The next piece of the kick-chase jigsaw relates to the hang-time and distance of the kick. The distance, height and type of kick combine to influence the hang-time of the ball, and this balance is essential to an effective chase. The chase team need enough time to cover the ground before the ball is caught, while still kicking long enough to gain territory. This particular kick was 28m with a hang time of 3.53 seconds, which is marginally less time than would be ideal, as we’ll see in a moment.

aerial view rugby

Fig 2: The Headhunter’s path to the target area. Produced by Graeme Forbes

In figure 2, we can see that Josh Adams, the Headhunter, is now cutting across the angle, aiming directly for the target zone of the kick. This angle helps him to evade England’s escort players (who hope to offer a lane for the catcher to safely run into) and to get a relatively clear path to the ball. Both Watson – who is closest to the touchline – and Elliot Daly are forced to move inwards as the kick is tactically placed between them.

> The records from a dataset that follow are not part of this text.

(* ===== verification/CredentialExtractor.v ===== *)
(** * CredentialExtractor: [StremioAuthExtractor] of [auth_extractor.py]

    The extractor reads its two credentials from the environment, launches a
    browser, and opens the login page. It logs in if a "Log in" control is
    shown and skips the login when the library link is. It then reads
    [localStorage] through a page script and returns [auth.key] of the first
    stored dict that has an [auth] entry. The browser is closed in a
    [finally] block. Everything here is defined over any [BrowserSession],
    so the theorems hold for every page behaviour. The page script's
    [JSON.parse] is a parameter [json_parse] (a JavaScript builtin, not code
    of the repository). *)

From Stdlib Require Import String Ascii ZArith List Bool Lia.
From stdpp Require Import base.
From S2P Require Import Prelude Json Browser.
Import ListNotations.
Open Scope string_scope.
Open Scope list_scope.

(** ** Selectors and constants *)

Definition LOGIN_URL : string := "https://web.stremio.com/#/intro?form=login".
(** [div:has-text("Log in"), a[href*="library"]] *)
Definition SEL_LOGIN_OR_LIBRARY : string :=
  "div:has-text(" ++ quoted "Log in" ++ "), a[href*=" ++ quoted "library" ++ "]".
(** [div:has-text("Log in")] *)
Definition SEL_LOGIN_TEXT : string := "div:has-text(" ++ quoted "Log in" ++ ")".
(** [div.form-button-vyqqj:has-text("Log in")] *)
Definition SEL_LOGIN_BUTTON : string := "div.form-button-vyqqj:has-text(" ++ quoted "Log in" ++ ")".
(** [input[placeholder="E-mail"]] and [input[placeholder="Password"]] *)
Definition SEL_EMAIL : string := "input[placeholder=" ++ quoted "E-mail" ++ "]".
Definition SEL_PASSWORD : string := "input[placeholder=" ++ quoted "Password" ++ "]".

(** Playwright's default timeout of [wait_for_selector], in ms. *)
Definition DEFAULT_TIMEOUT : Z := 30000.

Watson will go for the ball and Daly will fill in behind in case of an error. As can be seen in figure 3, Adams effectively breaks through the England escort team and is flanked by his Containment player on his left and his Catch Zone player on his right. As a result Watson would be unlikely to attempt a break on the short side and is forced to play in-field instead.

evolution of the kick chase

Fig 3: Connection between Headhunter, Containment, and Catch Zone. By Graeme Forbes

As the kick does not have quite as much hang time as required, Watson can catch cleanly without too much pressure, but is then tackled shortly afterwards, leading to a positive outcome for Wales. The importance of the Pass Zone players in this situation cannot be overstated. Both Beard and Davies are essential to prevent Daly from attacking that space, and instead England choose to set up for a box-kick return.

evolution of the kick chase

Fig 4: Pass Zone coverage when the ball is fielded. By Graeme Forbes

Equally as important to the success of a kick chase are the actions of the secondary chase line. Note that the Welsh forwards who were in the original ruck now work to fill the spaces either side of where the ball is caught, typically with three players on the blindside (the front row in this example), and the others on the openside, filling the gaps between the frontline players. As a general rule, Justin Tipuric works towards centrefield, placing him in the perfect position to cover a counterattack, to lead the defensive line if England play a phase, or to chase back should England kick.

Every situation is slightly different and there are a number of small variations to the example provided here. However, the key roles identified will always be present in a successful chase team.